5 . Several conclusions about the signal are added: (1) There are three modes of signal processing, one is the default processing mode; the other is the signal Slightly mode; three are custom signal processing methods; (2) When a process sleeps in interruptible priority, the signal captured by the process will interrupt the sleep of the process

//, add multithreaded Linux The characteristics of the multi-threaded model:

The thread under Linux is essentially a light weighted process. When the thread is generated, the corresponding process control structure is generated, but the process control structure of the structure and the parent thread. Shared the same process memory space. At the same time, the process control structure of the new thread will copy the same process information from the parent thread (process), such as opening the file list and signal blocking mask. Since we modified the signal blocking mask after the child thread is generated, the child thread uses the original process information of the main thread at this moment, so the child thread still reacts to the SIGINT and SIGTERM signals, so when we use Ctrl+C When the SIGINT signal is used, the main process does not process the signal, and the child process (thread) will perform the default processing, that is, exit. When the child process exits, it sends a SIGCHLD signal to the parent process (thread), indicating that the child process exits. Since the signal is not blocked, the main process (thread) also exits immediately, and the foregoing operation occurs. Therefore, one solution to this problem is to set the signal before the child thread is generated, or to set the signal inside the child thread. Since the child thread is often a transaction function, I recommend using the former in a simple case. If the signal to be processed is more complicated, then the latter method must be used.

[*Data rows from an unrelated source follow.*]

(* ===== verification/Bridging.v ===== *)
(** * Bridging: the goroutines of the relay's bridge (session.go)

    [bridge] joins a client's session to a backend's: two goroutines copy the
    primary streams, two the datagrams, two accept further streams and start a
    pair of copiers for each, and the caller waits for the first end, closes
    everything and waits for all of them.  [Bridge] has what one copy loop
    forwards; here the goroutines run concurrently, one step per blocking
    call, channel or lock operation. *)

From Stdlib Require Import ZArith Lia Strings.Byte Strings.String.
From stdpp Require Import base gmap strings list.
From S2P Require Import Prelude.

(** ** State *)

Inductive side := Client | Backend.

#[export] Instance side_eq_dec : EqDecision side.
Proof. solve_decision. Defined.

Definition other (s : side) : side := match s with Client => Backend | Backend => Client end.

(** What a goroutine does: copy the primary stream or the datagrams of a
    side to the other, accept that side's streams, or copy one stream. *)
Inductive role :=
  | Primary (src : side)
  | Datagrams (src : side)
  | Acceptor (src : side)
  | Copier (src : side) (from to : nat).

(** Where it stands.  [Reading]: in [ReadMessage], [ReceiveDatagram] or
    [AcceptStream]; [Writing]: in the call that forwards; [Reporting]: sending
    on [errCh]; [Ending]: resetting or half-closing the destination;
    [Opening] to [Spawning]: the acceptor with a stream to forward;
    [Closing]: closing a stream it could not forward. *)
Inductive tstate :=
  | Reading
  | Writing (msg : bytes)
  | Reporting
  | Ending (reset : bool)
  | Opening (s : nat)
  | AddSrc (s d : nat)
  | AddDst (s d : nat)
  | Spawning (s d : nat)
  | Closing (s : nat)
  | Done.

(** A goroutine with what it has read and what it has written so far. *)
Record thread := {
  trole : role;
  got : list bytes;
  put : list bytes;
  st : tstate
}.

Definition start (r : role) : thread := {| trole := r; got := []; put := []; st := Reading |}.
Definition at_state (th : thread) (s : tstate) : thread :=
  {| trole := trole th; got := got th; put := put th; st := s |}.

(** Where the caller stands. *)
Inductive mstate := MSelect | MCancel | MCloseAll | MCloseClient | MCloseBackend | MWait | MReturned.

#[export] Instance mstate_eq_dec : EqDecision mstate.
Proof. solve_decision. Defined.

(** A session ends when its peer is [lost] or when the bridge closes it.
    [accepted] lists the streams accepted from either side, [shut] those the
    bridge closed; [reset] and [finished] how copiers ended their
    destinations. *)
Record bridge := {
  threads : list thread;
  main : mstate;
  lost : side -> bool;
  closed : side -> bool;
  cancelled : bool;
  tracker : list nat;
  errCh : nat;
  wg : nat;
  accepted : list nat;
  shut : list nat;
  ended : list (nat * bool)
}.

Definition over (b : bridge) (s : side) : bool := lost b s || closed b s.
(* ===== verification/Session.v ===== *)
(** * Session: stream rendezvous of a session (api.go, stream_lifecycle.go)

    The part of [Session] that matches streams the peer opens with local
    [AcceptStream] calls: the accept loop, [deliverIncomingStream], the
    rendezvous timers, [AcceptStream] with cancellation, [GoAway] and
    [Close].  Each goroutine is a [thread]; every section under [streamMu],
    channel operation and atomic access is one step, and the step function
    interleaves all threads with the environment.  Streams, waiters and
    goroutines are pointers, written as numbers. *)

From Stdlib Require Import ZArith Lia Strings.Byte Strings.String.
From stdpp Require Import base gmap sets strings list fin_maps.
From S2P Require Import Prelude Binary Wire.

Open Scope Z_scope.

(** ** Names and policy (stream_lifecycle.go) *)

Definition nul : string := String (Ascii.ascii_of_nat 0) EmptyString.

Definition discoveryStreamName : string := nul +:+ "pigeon.enumerate".
Definition lanControlStreamName : string := nul +:+ "pigeon.lan".
Definition goAwayStreamName : string := nul +:+ "pigeon.goaway".

Definition reservedStreamName (name : string) : bool :=
  bool_decide (name = discoveryStreamName) || bool_decide (name = lanControlStreamName)
  || bool_decide (name = goAwayStreamName).

(** [applyStreamPolicy]: [None] leaves any name allowed. *)
Definition applyStreamPolicy (allowedStreams : option (gset string)) (names : list string)
    : option (gset string) :=
  match names with
  | [] => allowedStreams
  | _ => Some (foldl (fun allowed n =>
           if negb (bool_decide (n = EmptyString)) then {[n]} ∪ allowed else allowed) ∅ names)
  end.

Definition nameAllowed (allowed : option (gset string)) (name : string) : bool :=
  if reservedStreamName name then true else
  match allowed with
  | None => true
  | Some a => bool_decide (name ∈ a)
  end.

Definition DefaultStreamRendezvous : Z := 2000000000.
Definition DefaultMaxBufferedStreams : Z := 1.

Definition rendezvousTimeout (rendezvousWindow : Z) : Z :=
  if rendezvousWindow <=? 0 then DefaultStreamRendezvous else rendezvousWindow.

Definition bufferedCap (maxBufferedPerName : Z) : Z :=
  if maxBufferedPerName <=? 0 then DefaultMaxBufferedStreams else maxBufferedPerName.

Definition ErrSessionDraining : error := ENew "pigeon: session is draining".
Definition ErrClosedPipe : error := ENew "io: read/write on closed pipe".
Definition ErrCtx : error := ENew "context canceled".

(** ** Threads *)

Abbreviation stream := nat.
Abbreviation waiter := nat.
Abbreviation tid := nat.

(** How a call returns: nothing, a stream or an error; and what a thread does
    after resetting streams: go on with the accept loop, or return. *)
Inductive outcome :=
  | Nothing
  | Got (x : stream)
  | Failed (e : error).

Inductive cont :=
  | KLoop
  | KRet (e : option error).

Inductive thread :=
  (** [acceptLoop] waiting in [tr.AcceptStream] *)
  | Loop
  (** [deliverIncomingStream]: entered; waiter popped; sent on [w.ch];
      found [w.done] set; parked, about to arm the timer *)
  | DStart (name : string) (x : stream)
  | DSend (x : stream) (w : waiter)
  | DCheck (w : waiter)
  | DDrain (w : waiter)
  | DArm (name : string) (x : stream)
  (** the rendezvous timer of a parked stream *)
  | Timer (name : string) (x : stream)
  (** [AcceptStream]: entered; in its select; in [removePending]; in
      [abandonWaiter] before the store and before the receive *)
  | AStart (name : string)
  | AWait (name : string) (w : waiter)
  | ARemove (name : string) (w : waiter) (e : error)
  | AStore (w : waiter) (e : error)
  | ADrain (w : waiter) (e : error)
  (** [GoAway] before its check; [enterDrain]; [rejectParkedStreams] *)
  | GCheck
  | EDrain (k : cont)
  | Reject (k : cont)
  (** [Close] before [cancel]; a later call finds the [sync.Once] used *)
  | CStart
  (** resetting streams one by one *)
  | Resetting (xs : list stream) (k : cont)
  | Finished (o : outcome).

Definition continue (k : cont) : thread :=
  match k with
  | KLoop => Loop
  | KRet None => Finished Nothing
  | KRet (Some e) => Finished (Failed e)
  end.

(** [for _, rwc := range q { resetStream(rwc) }], then [k]. *)
Definition resetAll (xs : list stream) (k : cont) : thread :=
  match xs with [] => continue k | _ => Resetting xs k end.

(** The session: its context, drain flag, policy and per-name cap, the
    rendezvous tables, the waiters' channels and done flags, the threads,
    the streams reset, the streams consumed inside the library (discovery,
    LAN control, go-away, or closed for a bad header), the next waiter. *)
Record session := {
  ctxDone : bool;
  closeDone : bool;
  draining : bool;
  allowedStreams : option (gset string);
  maxBufferedPerName : Z;
  hasDiscover : bool;
  preferLAN : bool;
  pendingOpens : gmap string (list waiter);
  bufferedStreams : gmap string (list stream);
  chans : gmap waiter stream;
  wdone : gset waiter;
  threads : gmap tid thread;
  resets : list stream;
  internal : list stream;
  nextWaiter : waiter
}.

Definition pending (s : session) (name : string) : list waiter := default [] (pendingOpens s !! name).
Definition buffered (s : session) (name : string) : list stream := default [] (bufferedStreams s !! name).

(** Field updates. *)
Definition set_thread (t : tid) (th : thread) (s : session) : session :=
  {| ctxDone := ctxDone s; closeDone := closeDone s; draining := draining s;
     allowedStreams := allowedStreams s; maxBufferedPerName := maxBufferedPerName s;
     hasDiscover := hasDiscover s; preferLAN := preferLAN s; pendingOpens := pendingOpens s;
     bufferedStreams := bufferedStreams s; chans := chans s; wdone := wdone s;
     threads := <[t := th]> (threads s); resets := resets s; internal := internal s;
     nextWaiter := nextWaiter s |}.
Definition set_tables (s : session) (p : gmap string (list waiter)) (b : gmap string (list stream))
    (n : waiter) : session :=
  {| ctxDone := ctxDone s; closeDone := closeDone s; draining := draining s;
     allowedStreams := allowedStreams s; maxBufferedPerName := maxBufferedPerName s;
     hasDiscover := hasDiscover s; preferLAN := preferLAN s; pendingOpens := p;
     bufferedStreams := b; chans := chans s; wdone := wdone s; threads := threads s;
     resets := resets s; internal := internal s; nextWaiter := n |}.
Definition set_chans (s : session) (c : gmap waiter stream) (d : gset waiter) : session :=
  {| ctxDone := ctxDone s; closeDone := closeDone s; draining := draining s;
     allowedStreams := allowedStreams s; maxBufferedPerName := maxBufferedPerName s;
     hasDiscover := hasDiscover s; preferLAN := preferLAN s; pendingOpens := pendingOpens s;
     bufferedStreams := bufferedStreams s; chans := c; wdone := d; threads := threads s;
     resets := resets s; internal := internal s; nextWaiter := nextWaiter s |}.
Definition set_flags (s : session) (ctx closed drain : bool) : session :=
  {| ctxDone := ctx; closeDone := closed; draining := drain;
     allowedStreams := allowedStreams s; maxBufferedPerName := maxBufferedPerName s;
     hasDiscover := hasDiscover s; preferLAN := preferLAN s; pendingOpens := pendingOpens s;
     bufferedStreams := bufferedStreams s; chans := chans s; wdone := wdone s; threads := threads s;
     resets := resets s; internal := internal s; nextWaiter := nextWaiter s |}.
Definition set_gone (s : session) (r i : list stream) : session :=
  {| ctxDone := ctxDone s; closeDone := closeDone s; draining := draining s;
     allowedStreams := allowedStreams s; maxBufferedPerName := maxBufferedPerName s;
     hasDiscover := hasDiscover s; preferLAN := preferLAN s; pendingOpens := pendingOpens s;
     bufferedStreams := bufferedStreams s; chans := chans s; wdone := wdone s; threads := threads s;
     resets := r; internal := i; nextWaiter := nextWaiter s |}.

Definition with_pending (s : session) (name : string) (q : list waiter) : session :=
  set_tables s (<[name := q]> (pendingOpens s)) (bufferedStreams s) (nextWaiter s).

(** [s.bufferedStreams[name] = q; if len(q) == 0 { delete }]. *)
Definition with_buffered (s : session) (name : string) (q : list stream) : session :=
  set_tables s (pendingOpens s)
    (match q with
     | [] => delete name (bufferedStreams s)
     | _ => <[name := q]> (bufferedStreams s)
     end) (nextWaiter s).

-------------------------------------- ----Supplement: Zombie Process

Unix: Zombie Process

The process has several states in its life cycle: sleep, runnable, stopped, running, and dead state. . The so-called zombie process means that a process has exited, its memory and related resources have been released by the kernel, but the process entry is still in the process table, so that its parent process gets its exit status. . When a process exits, its parent process receives a SIGCHLD signal. In general, the handle of this signal usually executes the wait system call, so that the process in the dead state will be deleted. If the parent process does not do this, what is the result? There is no doubt that the process will be in a state of zombie. In fact, the zombie process does not hurt the system much, at most its process number (PID) and the process item system in the process table cannot be used.

A parent process forks a child process, and then both of them execute their own code. At some point, the child process exits. But at this time, the child process still has a certain amount of space and is not recycled by the operating system
. The parent process is required to recycle the child process using the system call of the wait series, so that the child process can completely disappear from the system. So the zombie process is the time before the child process exits before being recycled by the parent process.

After the child process dies, it sends a SIGCHLD signal to the parent process.